The Transition to Telehealth Due to COVID-19 Ensured Patients with Depression Received Quality Care

Mark Hirschhorn
4 min readApr 28, 2023

A new study has found that the dramatic shift from in-person visits to telehealth care following the COVID-19 outbreak did not adversely impact the quality of care for patients with depression and even resulted in improvements in some areas.

The report is one of 10 studies that examine the impact of telehealth, which appeared in Virtual Visits, a special supplement sponsored by Kaiser Permanente (KP) included in the journal Medical Care.

According to the report’s authors, it was possible to swiftly transition to virtual mental health care services without compromising the quality of the care provided to patients.

Studies on the Implementation of Telemedicine in the Healthcare System

At the start of the COVID-19 pandemic in early 2020, there was a rapid transition from in-person consultations to virtual telehealth in healthcare systems across the country.
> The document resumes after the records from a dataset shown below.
(** * Transaction codec and signature pre-images of [src/transaction.js]

    A shallow embedding of the [Transaction] class: the size calculator
    ([__byteLength]), the encoder ([__toBuffer]), the decoder
    ([Transaction.fromBuffer]), the two signature hashers
    ([hashForSignature], [hashForWitnessV0]), and the methods that
    build and change a transaction ([addInput], [addOutput],
    [setInputScript], [setWitness], [clone]) with its getters.

    JavaScript numbers that the code uses as integers are modelled as [Z],
    a [Buffer] as a list of bytes, a thrown exception as [Throw].  The
    closures [writeSlice], [writeUInt32], ... of the source share a buffer
    and an offset; they are modelled in a state-and-error monad over that
    pair. *)

From Stdlib Require Import ZArith Lia Strings.Byte String.
From stdpp Require Import base list gmap.

Local Open Scope Z_scope.

(** ** Bytes and buffers *)

Abbreviation bytes := (list byte).

Definition byte_of_Z (z : Z) : byte :=
  match Byte.of_N (Z.to_N (z mod 256)) with
  | Some b => b
  | None => x00
  end.

Definition Z_of_byte (b : byte) : Z := Z.of_N (Byte.to_N b).

(** [buffer.length] *)
Definition blen {A} (b : list A) : Z := Z.of_nat (length b).

(** Little-endian bytes of the low [8 * n] bits of [v]. *)
Fixpoint le_bytes (n : nat) (v : Z) : bytes :=
  match n with
  | O => []
  | S n' => byte_of_Z v :: le_bytes n' (Z.shiftr v 8)
  end.

(** Value of a little-endian byte string. *)
Fixpoint le_value (b : bytes) : Z :=
  match b with
  | [] => 0
  | x :: b' => Z_of_byte x + 256 * le_value b'
  end.

(** ** Exceptions *)

Inductive exn : Type :=
| TypeError (msg : string)
| RangeError (msg : string)
| Error (msg : string).

Inductive result (A : Type) : Type :=
| Ok (a : A)
| Throw (e : exn).
Arguments Ok {A} a.
Arguments Throw {A} e.

Definition rbind {A B} (m : result A) (f : A -> result B) : result B :=
  match m with
  | Ok a => f a
  | Throw e => Throw e
  end.

(** State-and-error monad: the state is what the closures of the source
    capture (a buffer and an offset for the writers, an offset for the
    readers). *)
Definition M (S A : Type) : Type := S -> result (A * S).

Definition ret {S A} (a : A) : M S A := fun s => Ok (a, s).

Definition bind {S A B} (m : M S A) (f : A -> M S B) : M S B :=
  fun s => match m s with
           | Ok (a, s') => f a s'
           | Throw e => Throw e
           end.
While many healthcare providers had already begun slowly increasing their telehealth capacities, the sudden switch to virtual telehealth visits brought about by the pandemic could have disrupted the level of care provided with negative patient outcomes, particularly for vulnerable patients.

The studies published in the Virtual Visits supplemental issue of Medical Care assessed how the transition to telemedicine affected the quality of care patients received, as well as how they utilized telehealth services and what their perception and overall experience was of the telehealth care they received.

Seven studies included in the supplement assessed the implementation of telehealth within three regions of the KP healthcare system, looking at trends in how telemedicine is utilized and comparing the effectiveness of telehealth versus in-person visits for treating conditions such as neck and back pain, urinary tract infections, and depression.

Other studies focused on the level of care received by vulnerable populations such as Medicare and Medicaid beneficiaries and patients who were treated in community health centers. The goal was to examine the role telemedicine played in the quality of care provided to diabetes patients and ensuring the continuation of primary care during the pandemic.

The Role of Telehealth in Treating Patients with Major Depression

In the study titled, “Health-care–Related Practices in Virtual Behavioral Health Treatment for Major Depression Before and During the COVID-19 Pandemic,” researchers assessed how the transition to telehealth visits in the KP healthcare system affected the level of care patients with depression received. For the study, led by Nancy Weinfield of the KP Mid-Atlantic Permanente Research Institute, researchers followed the progress of 29,000 patients with major depression by analyzing data gleaned from the electronic health records following their first telehealth follow-up mental health visit.

The analysis revealed that in two of the three KP regions assessed, the number of prescriptions for antidepressant medications dropped slightly but significantly during the pandemic’s peak transition to telehealth care (April to June 2020). However, the demand for antidepressant medication increased to pre-pandemic levels during the summer of 2020. The authors found that the prescription fulfillment rate remained the same over the three periods (pre-pandemic period, peak pandemic period, and recovery period).

The study also found that in all three regions monitored, there was a significant increase in the number of patients who completed depression symptom screening tests during the peak pandemic period, and this trend continued during the recovery period. According to the authors, this “improved adherence to measurement-based care practices in virtual visits [signals] a potential new capacity for virtual healthcare delivery.”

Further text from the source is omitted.